Closed patrickhlauke closed 4 years ago
FWIW https://twitter.com/patrick_h_lauke/status/900325928076816384 coming up dry so far...
Thanks for bringing this to my attention.
The current definition of speech
is lousy, as screen readers, which it claims should match it, are a better fit for screen
(plus some extra capabilities), since they do work on the result of a visual layout. If that's really what it's for, it should be deprecated, because it is wrong.
If we want to use it for a set of user agents completely disjoint from visual UAs (e.g. “Siri/Alexa, read me the wikipedia page about strawman arguments”), then it would make some more sense as a media type. Which still leaves us with a question of whether anyone implements that.
Either way, it should not stay the way it is.
@tabatkins Any thoughts? Who do we get in touch with to know if they are interested in this for pure-speech UAs (not screen readers)?
The current definition of speech is lousy, as screen readers, which it claims should match it, are a better fit for screen (plus some extra capabilities), since they do work on the result of a visual layout. If that's really what it's for, it should be deprecated, because it is wrong.
Yup, and also noting that screen readers are also used not just by 100% blind users, but those with partial sight as well, and even users with good eyesight but cognitive issues. Plus of course the fact that SRs sit on top of browsers, and the browsers clearly behave as screen
user agents (although they may be able to detect there's AT running, they don't switch to now pretending to be speech
devices, which would be wrong anyway per the previous bit about SR use).
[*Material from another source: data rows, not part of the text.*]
Lemma expire_agent_prims now tx id c u h : inv (mkSys c u h) -> rtc prim (mkSys c u h) (mkSys (expireAgent now tx id c) u h).
Proof.
  intros Hi. unfold expireAgent. cbv zeta. step_if; [apply rtc_refl|].
  pose proof (expire_agent_memory now (agents c !! id) c u h id Hi) as Hm. cbv zeta in Hm.
  set (c1 := set_approvals _ _) in *. pose proof (inv_rtc _ _ Hi Hm) as Hi1. etrans; [exact Hm|].
  destruct (agents c !! id) as [a|] eqn:Ea.
  - pose proof (inv_agents _ Hi _ _ Ea) as Eia. cbn in Eia. set (b := set_PendingApprovals _ a).
    assert (exists b' ev, (match refreshAgentStatusLocked now c1 b with Ok r => r | Err _ => (b, []) end) = (b', ev) /\
      Runs b' = Runs a /\ ID b' = ID a) as (b' & ev & -> & Er & Ei).
    { destruct (refreshAgentStatusLocked now c1 b) as [[b' ev]|] eqn:Eb; [|by eexists _, _].
      apply refresh_frame in Eb as [? ?]. by eexists _, _. }
    assert (agents c1 !! ID b' = Some a) as Hlive by (rewrite Ei; cbn; congruence).
    destruct (_ && _ && _); [by apply (live_touch c1 b' a), skel_runs|].
    pose proof (live_commit tx now c1 b' a u h Hi1 Hlive (skel_runs b' a Er)) as Hc. by destruct (commitAgentRows _ _ _ _).
  - step_if; [apply rtc_refl|]. apply flush_prims.
Qed.
End AgentsProofs.
(** Whether a request that a human denied goes out depends on the order in
    which a map is iterated: when another request of the rule was allowed for
    the rule, the denied one, sent again, is answered by its own denial in one
    order of the same two approvals and by the other's approval in the
    other. *)
Theorem denied_request_may_go_out : exists x req o now newID upper node a b, reachable x /\
  elements (dom (approvals (ctl x))) ≡ₚ [a; b] /\
  (exists d, (a, d) ∈ humans x /\ Denied d = true) /\
  (exists ap, approvals (ctl x) !! a = Some ap /\ Fingerprint ap = eg_fingerprint req) /\
  egressApproval o now true [a; b] newID upper node req (ctl x) = (Ok a, ctl x) /\
  egress_answer (ctl x) a = Ok (ApprovalDecided, false) /\
  egressApproval o now true [b; a] newID upper node req (ctl x) = (Ok b, ctl x) /\
  egress_answer (ctl x) b = Ok (ApprovalDecided, true).
Proof.
  exists ex_both, (ex_request "c"), ex_options, 5, "ap_4", "GET", "n", "ap_2", "ap_3". split; [exact ex_both_reachable|].
  split_and!; try (vm_compute; reflexivity).
  - vm_compute. first [reflexivity|apply Permutation_swap].
  - exists (mkDecision "deny" true "" "human" 2 "none"). split; [|reflexivity]. vm_compute. right. left.
  - eexists. split; vm_compute; reflexivity.
Qed.
End AgentSystem.
(** A child of a read-only agent may ask for the full sandbox. *)
Theorem child_may_widen_its_sandbox : Sandbox ex_agent = T "read-only" /\
  exists req', inheritFromParent (ex_child "full") ex_agent (Some ex_parent) = Ok req' /\ Sandbox (Spec req') = T "full".
Proof.
  split; [done|]. destruct (inheritFromParent (ex_child "full") ex_agent (Some ex_parent)) as [req'|e] eqn:E; [|by vm_compute in E].
  exists req'. split; [done|]. vm_compute in E. by injection E as <-.
Qed.
End Delegation.
(* ===== verification/Holds.v ===== *)
(** * Durable workspace holds and idle policy (internal/control/leases.go)

    A hold keeps a claimed workspace awake until a deadline the control plane
    owns; an idle policy puts a workspace away when nobody works in it.  Both
    feed one derived deadline per workspace, published on the workspace row and
    armed as one timer row, and the control plane's ticker retires stale
    timers, claims due deadlines durably and executes the claimed ones.

    The state is the workspace state of [Control] with, for each workspace, the
    fields of the row this component owns ([Hold]), the timers, the records of
    idempotent mutations and the bookkeeping of executions.  As in [Control],
    one locked section is one definition, a transaction is an argument of type
    [option Z] ([None] when it fails, for a storage error or at the limit of
    mutation records), and the rows are a second copy of the state.  Clock
    readings are arguments in milliseconds; every reading a section makes is an
    argument of its own. *)

From Stdlib Require Import ZArith Lia Strings.String.
From stdpp Require Import base list gmap strings option.
From S2P Require Import Prelude Lifecycle Control ControlProofs.
#[local] Open Scope Z_scope.

Module Holds.
Import Lifecycle Control.

(** ** Data *)

Definition lifecycleExpiryAttempts : Z := 5.
Definition lifecycleExpiryBackoff : Z := 5 * Second.
Definition defaultMaxLeaseSec : Z := 24 * 60 * 60.
Definition defaultMaxHeldWorkspacesPerTenant : Z := 256.

Definition LeaseExpirySleep : string := "sleep".
Definition LeaseExpiryDestroy : string := "destroy".
Definition LifecycleSourceLease : string := "lease".
Definition LifecycleSourceIdle : string := "idle".
Definition LeaseEndDeadline : string := "deadline".
Definition LeaseEndCancelled : string := "cancelled".
Definition LeaseEndMoved : string := "moved".
Definition LeaseEndDestroyed : string := "destroyed".
Definition LeaseEndSuperseded : string := "superseded".
Definition TimerKindResume : string := EmptyString.
Definition TimerKindLeaseExpiry : string := "lease_expiry".
Definition TimerKindIdleSleep : string := "idle_sleep".
Definition TimerKindIdleDestroy : string := "idle_destroy".

(** Errors with and without a machine-readable reason. *)
Inductive Reason :=
| ReasonWorkspaceNotReady | ReasonLifecycleDeadlineExpired | ReasonGenerationMismatch | ReasonQuotaExceeded.

Inductive Refusal := RCode (c : Code) | RReason (c : Code) (r : Reason).

Record WorkspaceLease := mkLease {
  LeaseID : string; LeaseWS : string; LeaseGeneration : Z; MinAliveUntil : Z; MaxAliveUntil : Z;
  OnExpiry : string; LeaseReason : string; LeaseCreatedAt : Z; RenewedAt : Z; Renewals : Z;
  EndedAt : Z; EndedReason : string }.

Definition Live (l : option WorkspaceLease) : bool :=
  match l with Some l => EndedAt l =? 0 | None => false end.

(** [lease.EndedAt, lease.EndedReason = now, reason]. *)
Definition end_lease (now : Z) (reason : string) (l : WorkspaceLease) : WorkspaceLease :=
  mkLease (LeaseID l) (LeaseWS l) (LeaseGeneration l) (MinAliveUntil l) (MaxAliveUntil l) (OnExpiry l)
    (LeaseReason l) (LeaseCreatedAt l) (RenewedAt l) (Renewals l) now reason.

Record IdlePolicy := mkPolicy { SleepAfterSec : Z; DestroyAfterSec : Z }.

Definition policy_set (p : option IdlePolicy) : bool :=
  match p with Some p => (0 <? SleepAfterSec p) || (0 <? DestroyAfterSec p) | None => false end.

Record LifecycleDeadline := mkDeadline {
  DeadlineAt : Z; Action : string; Source : string; TimerID : string; Fired : bool; FiredAt : Z;
  ExpiryFailed : bool; Attempts : Z; ExpiryError : string }.

(** The fields of the workspace row that belong to this component. *)
Record Hold := mkHold {
  Lease : option WorkspaceLease; Policy : option IdlePolicy; IdleSince : Z; LastActivityAt : Z;
  Deadline : option LifecycleDeadline }.
Lemma abort_keeps now acked tx id node gen expected c :
  wf c -> keeps c (snd (abort_publish o now acked tx id node gen expected c)).
Proof. intros Hwf. unfold abort_publish. destruct acked; kwalk; kcommit. Qed.

Lemma finish_abort_keeps now tx id node gen operation c :
  wf c -> keeps c (snd (finish_abort o now tx id node gen operation c)).
Proof. intros Hwf. unfold finish_abort. kwalk; kcommit. Qed.

Lemma released_cleanup_keeps tx id node gen c : wf c -> keeps c (snd (released_cleanup tx id node gen c)).
Proof. intros Hwf. unfold released_cleanup. kwalk; kcommit. Qed.

Lemma recover_released_keeps tx id c : wf c -> keeps c (snd (recover_released tx id c)).
Proof. intros Hwf. unfold recover_released. kwalk; kcommit. Qed.

Lemma destroy_begin_keeps online capable operation tx id c :
  wf c -> keeps c (snd (destroy_begin online capable operation tx id c)).
Proof. intros Hwf. unfold destroy_begin. kwalk; apply keeps_repackaged; kcommit. Qed.

Lemma destroyed_cleanup_keeps tx id node gen c : wf c -> keeps c (snd (destroyed_cleanup tx id node gen c)).
Proof. intros Hwf. unfold destroyed_cleanup. kwalk; kcommit. Qed.

Lemma acl_keeps tx id readers writers c : wf c -> keeps c (snd (wsACL tx id readers writers c)).
Proof. intros Hwf. unfold wsACL. kwalk; kcommit. Qed.

Lemma renew_loop_keeps until node req ids : forall acc c, wf c -> keeps c (snd (renew_loop until node req ids acc c)).
Proof.
  induction ids as [|[id tx] ids IH]; intros acc c Hwf; [apply keeps_refl|]. cbn [renew_loop]. cbv zeta.
  destruct (workspaces c !! id) as [ws|] eqn:Hl; [|by apply IH].
  destruct (_ || _ || _ || _); [by apply IH|].
  assert (Hk : keeps c (snd (commitWS c (set_LeaseUntil until ws) tx))) by kcommit.
  assert (Hw : wf (snd (commitWS c (set_LeaseUntil until ws) tx))).
  { apply (commit_good ∅ c id ws); [done| |done]. intros _. by apply view_derived. }
  destruct (commitWS _ _ _) as [[w|e] c']; [|done]. cbn in Hk, Hw.
  repeat case_match; (eapply keeps_trans; [exact Hk|by apply IH]).
Qed.

Lemma renew_keeps now seen node req c : wf c -> keeps c (snd (wsRenew o now seen node req c)).
Proof.
  intros Hwf. unfold wsRenew. case_match; [apply keeps_refl|].
  pose proof (renew_loop_keeps (leaseFrom o now) node req (IDs req) [] c Hwf) as Hk.
  destruct (renew_loop _ _ _ _ _ _) as [[res|e] c']; [|done]. eapply keeps_trans; [exact Hk|].
  apply keeps_same. unfold touch_node. cbn. by case_match.
Qed.

Lemma demote_keeps node c e : wf c -> keeps c (demote_one node c e).
Proof.
  intros Hwf. unfold demote_one. destruct (workspaces c !! fst e) as [ws|] eqn:Hl; [|apply keeps_refl].
  case_match; [|apply keeps_refl]. destruct (transitionWorkspace _ _) eqn:?; [|apply keeps_refl]. kcommit.
Qed.

Lemma peer_gone_keeps order seen node c : wf c -> keeps c (PeerGone order seen node c).
Proof.
  intros Hwf. unfold PeerGone. case_match; [|apply keeps_refl].
  eapply keeps_trans; [|apply keeps_foldl].
  - by apply keeps_same.
  - intros c0 x Hc. split; [by apply (demote_good ∅ node c0 x)|by apply demote_keeps].
  - done.
Qed.

Lemma expire_keeps now c e : wf c -> keeps c (expire_one now c e).
Proof.
  intros Hwf. unfold expire_one. destruct (workspaces c !! fst e) as [ws|] eqn:Hl; [|apply keeps_refl].
  case_match; [|apply keeps_refl]. cbv zeta.
  destruct (nextWorkspaceGeneration (Generation ws)) as [g|]; cbn [is_ok];
    (destruct (transitionWorkspace _ _) eqn:?; [|apply keeps_refl]); kcommit.
Qed.

Lemma exec_keeps c r : plain r = true -> wf c -> keeps c (exec o eligible c r).
Proof.
  intros Hp Hwf. destruct r; try discriminate Hp; cbn [exec];
    auto using claim_keeps, ready_keeps, snapshot_keeps, released_keeps, release_begin_keeps,
      release_commit_keeps, abort_keeps, finish_abort_keeps, released_cleanup_keeps, recover_released_keeps,
      destroy_begin_keeps, destroyed_cleanup_keeps, acl_keeps, renew_keeps, peer_gone_keeps.
  apply keeps_foldl; [|done]. intros c0 x Hc. split; [by apply (expire_good ∅ now c0 x)|by apply expire_keeps].
Qed.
I only kept it because it was supposedly what things that used CSS Speech should identify as. If there's no actual use-cases (or the use-cases are all merely theoretical, and all UAs in reality just report "screen" and assistive agents are ok with this), then I'm totally fine with dropping it and just going with the screen/print dichotomy.
Right, but CSS speech isn't just meant for screen readers (although they can use it was well), but also for UAs that do a pure audio rendition of the document, without any reference to a 2D visual layout. For these, the speech
media type isn't crazy, except I don't know if this is just a theoretical use case, or if there are audio UAs that implement it, or audio UAs that would implement it but just haven't got around doing it yet.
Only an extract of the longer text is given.